O modelo e conceito implementados pela Indústria 4.0 tem se espalhado para as demais potências mundiais. Dentre esses, os Estados Unidos da América, criaram em 2011 a Advanced Manufacturing Partership (AMP) como objetivo de unir o meio acadêmico às indústrias e ao governo para promover investimentos e pesquisas em tecnologias em ascensão no país. Em 2014, através do programa Accelerating US Advanced Manufacturing (AMP 2.0) foi apresentada uma séria de ações a serem adotadas para impulsionar a capacidade de manufatura avançada dos Estados Unidos da América. (CNI, 2016).

Oportuno mencionar as ações em andamento na China através do programa Made in China 2025 implementado em 2015, estabelecendo diversas metas para os anos de 2020 e 2025 visando atualizar os processos indústrias do país, assim como a Coréia do Sul com o projeto Korea Advanced Manufacturing System (KAMS), com a finalidade de desenvolver processos e tecnologias para o gerenciamento e integração dos sistemas produtivos (CNI, 2016).

No Brasil, em junho de 2017 foi instituído pelo Ministério da Indústria, Comércio Exterior e Serviços (MDIC) o Grupo de Trabalho para a Indústria 4.0 (GTI 4.0), com o objetivo de elaborar uma agenda nacional de implementação da Indústria 4.0 no país.

O GTI 4.0 conta com mais de 50 (cinquenta) instituições representativas, dentre elas o próprio governo, empresas e sociedade civil organizada, que contribuem sob diferentes perspectivas e ações para a efetiva implementação da Indústria 4.0 no Brasil.

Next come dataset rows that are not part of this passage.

Lemma restore_removed_spec items m s :
  NoDup items.*1 -> unique s -> (forall k v, m !! k = Some v -> s !! k = Some v) ->
  (forall k v, (k, v) ∈ items -> obj_id v = k /\ s !! k = Some v /\ m !! k = None) ->
  exists m', restore_removed items m = Ok m' /\
    (forall k v, (k, v) ∈ items -> m' !! k = Some v) /\
    (forall k, k ∉ items.*1 -> m' !! k = m !! k).
Proof.
  intros Hnd Hs. revert m Hnd. induction items as [|[k v] items IH]; intros m Hnd Hsub Hit; cbn [restore_removed].
  { exists m. split_and!; [done| |done]. by intros k v ?%not_elem_of_nil. }
  simpl in Hnd. apply list.NoDup_cons in Hnd as [Hk Hnd].
  destruct (Hit k v) as (Hid & Hsk & Hm); [left|]. unfold container_emplace.
  replace (violates m v) with false.
  2:{ symmetry. apply violates_false. rewrite Hid. split; [done|]. intros i w Hw.
      apply (Hs i k); [by apply Hsub|done|congruence]. }
  rewrite Hid. destruct (IH (<[k:=v]> m)) as (m' & -> & H1 & H2); [done|..].
  { intros k' v'. destruct (decide (k = k')) as [<-|Hne];
      [rewrite lookup_insert_eq; congruence|rewrite lookup_insert_ne by done; apply Hsub]. }
  { intros k' v' Hin. destruct (Hit k' v') as (? & ? & ?); [by right|]. split_and!; [done|done|].
    rewrite lookup_insert_ne; [done|]. intros <-. apply Hk, list_elem_of_fmap. by exists (k, v'). }
  exists m'. split_and!; [done| |].
  - intros k' v' [[= -> ->]|Hin]%elem_of_cons; [|auto]. rewrite H2 by done. apply lookup_insert_eq.
  - intros k' Hk'. simpl in Hk'. rewrite H2 by set_solver. apply lookup_insert_ne. set_solver.
Qed.

Lemma not_in_order m k : m !! k = None -> k ∉ (in_order m).*1.
Proof. intros Hk ([k' v] & -> & Hin%elem_of_in_order)%list_elem_of_fmap. simpl in Hk. congruence. Qed.

Lemma undo_tables u m n s :
  undoes u m n s -> keyed m -> unique m -> unique s ->
  (m1 ← erase_new (ids_in_order (new_ids u)) m;
   m2 ← restore_old (in_order (old_values u)) m1;
   restore_removed (in_order (removed_values u)) m2) = Ok s.
Proof.
  intros Hu Hkm Hm Hs. pose proof (un_ok _ _ _ _ Hu) as Hok.
  destruct (erase_new_spec (ids_in_order (new_ids u)) m) as (m1 & -> & H1); [apply NoDup_ids_in_order|..].
  { intros id Hid%elem_of_ids_in_order. pose proof (un_fits _ _ _ _ Hu id) as F.
    by rewrite change_of_new in F. }
  assert (forall k, k ∈ new_ids u -> m1 !! k = None) as H1n.
  { intros k Hk. rewrite H1, decide_True; [done|by apply elem_of_ids_in_order]. }
  assert (forall k, k ∉ new_ids u -> m1 !! k = m !! k) as H1o.
  { intros k Hk. rewrite H1, decide_False; [done|by rewrite elem_of_ids_in_order]. }
  cbn [mbind result_bind].
  destruct (restore_old_spec (in_order (old_values u)) m1) as (m2 & -> & H2i & H2o); [apply NoDup_in_order|..].
  { intros k v Hv. rewrite H1 in Hv. case_decide; [done|]. by apply Hkm. }
  { intros i j v w Hv Hw. rewrite H1 in Hv, Hw. do 2 case_decide; try done. by apply Hm. }
  { intros k v Hin%elem_of_in_order. pose proof (un_fits _ _ _ _ Hu k) as F.
    rewrite (change_of_old _ _ _ Hok Hin) in F. destruct (Hok k) as (Hn & _ & Hid).
    split; [by apply Hid; left|]. rewrite H1o; [done|]. intros [? _]%Hn. congruence. }
  cbn [mbind result_bind].
  assert (forall k, m2 !! k = match change_of u k with Del _ => None | c => undo_change c (m !! k) end) as H2.
  { intros k. pose proof (un_fits _ _ _ _ Hu k) as F. destruct (change_of_cases u k) as
      [[H E]|[(H & x & H3 & E)|[(H & H3 & x & H4 & E)|(H & H3 & H4 & E)]]]; rewrite E in F |- *; simpl in *.
    - rewrite H2o, H1n; [done|done|]. apply not_in_order, Hok, H.
    - by apply H2i, elem_of_in_order.
    - rewrite H2o, H1o by (done || by apply not_in_order). done.
    - by rewrite H2o, H1o by (done || by apply not_in_order). }
  destruct (restore_removed_spec (in_order (removed_values u)) m2 s) as (m3 & -> & H3i & H3o);
    [apply NoDup_in_order|done|..].
  { intros k v. rewrite H2, (un_lookup _ _ _ _ Hu k). by destruct (change_of u k). }
  { intros k v Hin%elem_of_in_order. rewrite H2, (un_lookup _ _ _ _ Hu k).
    rewrite (change_of_removed _ _ _ Hok Hin). split_and!; [|done|done]. apply (Hok k). by right. }
  f_equal. apply map_eq. intros k. rewrite (un_lookup _ _ _ _ Hu k).
  destruct (removed_values u !! k) as [v|] eqn:E.
  - rewrite (change_of_removed _ _ _ Hok E). by apply H3i, elem_of_in_order.
  - rewrite H3o, H2 by by apply not_in_order. destruct (change_of_cases u k) as
      [[H ->]|[(H & x & ? & ->)|[(H & ? & x & ? & ->)|(H & ? & ? & ->)]]]; [done|done|congruence|done].
Qed.

(** ** Squash *)

Lemma same_entry_refl u k : same_entry u u k.
Proof. done. Qed.

(** Steps that each concern one object, on different objects: what holds for
    an object after its step holds at the end. *)
Lemma squash_each_spec (f : Z * V -> undo_state V -> outcome (undo_state V))
    (pre : Z -> undo_state V -> Prop) (post : Z -> V -> undo_state V -> undo_state V -> Prop) items p :
  (forall k u u', same_entry u u' k -> pre k u -> pre k u') ->
  (forall k v u1 u2 u1' u2', same_entry u1 u1' k -> same_entry u2 u2' k -> post k v u1 u2 -> post k v u1' u2') ->
  (forall k v u, (k, v) ∈ items -> undo_state_ok u -> pre k u ->
     exists u', f (k, v) u = Ok u' /\ post k v u u' /\ undo_state_ok u' /\
       old_next_id u' = old_next_id u /\ us_revision u' = us_revision u /\
       forall j, j <> k -> same_entry u u' j) ->
  NoDup items.*1 -> undo_state_ok p -> (forall k v, (k, v) ∈ items -> pre k p) ->
  exists p', squash_each f items p = Ok p' /\ undo_state_ok p' /\
    old_next_id p' = old_next_id p /\ us_revision p' = us_revision p /\
    (forall k v, (k, v) ∈ items -> post k v p p') /\
    (forall k, k ∉ items.*1 -> same_entry p p' k).
Proof.
  intros Hpre Hpost. revert p. induction items as [|[k v] items IH]; intros p Hf Hnd Hp Hall; cbn [squash_each].
  { exists p. split_and!; [done..| |done]. by intros k v ?%not_elem_of_nil. }
  simpl in Hnd. apply list.NoDup_cons in Hnd as [Hk Hnd].
  destruct (Hf k v p) as (p1 & -> & Hp1 & Hok1 & Hn1 & Hr1 & Ho1); [left|done|by apply (Hall k v); left|].
  cbn [mbind result_bind].
  assert (forall k' v', (k', v') ∈ items -> k' <> k) as Hne.
  { intros k' v' Hin ->. apply Hk, list_elem_of_fmap. by exists (k, v'). }
  destruct (IH p1) as (p' & -> & Hok & Hn & Hr & Hin & Hout); [|done|done|..].
  { intros k' v' u Hin. apply Hf. by right. }
  { intros k' v' Hin. eapply Hpre; [by eapply Ho1, Hne|]. apply (Hall k' v'). by right. }
  exists p'. split_and!; [done|done|congruence|congruence| |].
  - intros k' v' [[= -> ->]|Hin']%elem_of_cons.
    + eapply Hpost; [apply same_entry_refl|by apply Hout|done].
    + eapply Hpost; [|apply same_entry_refl|by apply Hin].
      destruct (Ho1 k' (Hne _ _ Hin')) as (A & B & C). split_and!; [by rewrite A|by rewrite B|by rewrite C].
  - intros k' Hk'. simpl in Hk'.
    destruct (Ho1 k') as (A & B & C); [set_solver|]. destruct (Hout k') as (A' & B' & C'); [set_solver|].
    split_and!; [by rewrite A', A|by rewrite B', B|by rewrite C', C].
Qed.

Alguns temas são prioritários. Por exemplo, o aumento da competitividade das empresas brasileiras, mudanças na estrutura das cadeias produtivas, o novo mercado de trabalho, fábricas do futuro, massificação do uso de tecnologias digitais, startups, testbeds, dentre outros.


3. Princípios básicos da Indústria 4.0

A Indústria 4.0 se baseia na combinação de tecnologias aplicadas ao processo produtivo criando as Smart Factories. Os princípios básicos do conceito de Indústria 4.0 são os Cyber-Physical Systems (CPS), a Internet of Things (IoT), a Internet of Services (IoS), robótica avançada, inteligência artificial, Big Data, nanomateriais e nanosensores (SCHWAB, 2016; CNI, 2016; BCG, 2015a).

Ou seja, nas fabricas inteligentes as máquinas, insumos e mão de obra estão totalmente integrados ao longo do processo de produção, o que agrega flexibilidade ao processo produtivo que passa a ocorrer de forma autônoma.

Veja-se a integração entre os processos de fabricação e os sistemas envolvidos, na Figura 2:

Figura 2 – Sistemas integrados no modelo de indústria 4.0

Fonte: Endeavor (2018)

Mesmo que não seja o tema central da presente pesquisa, fez-se necessário compreender suscintamente o conceito dos principais componentes-chave da 4ª Revolução Industrial.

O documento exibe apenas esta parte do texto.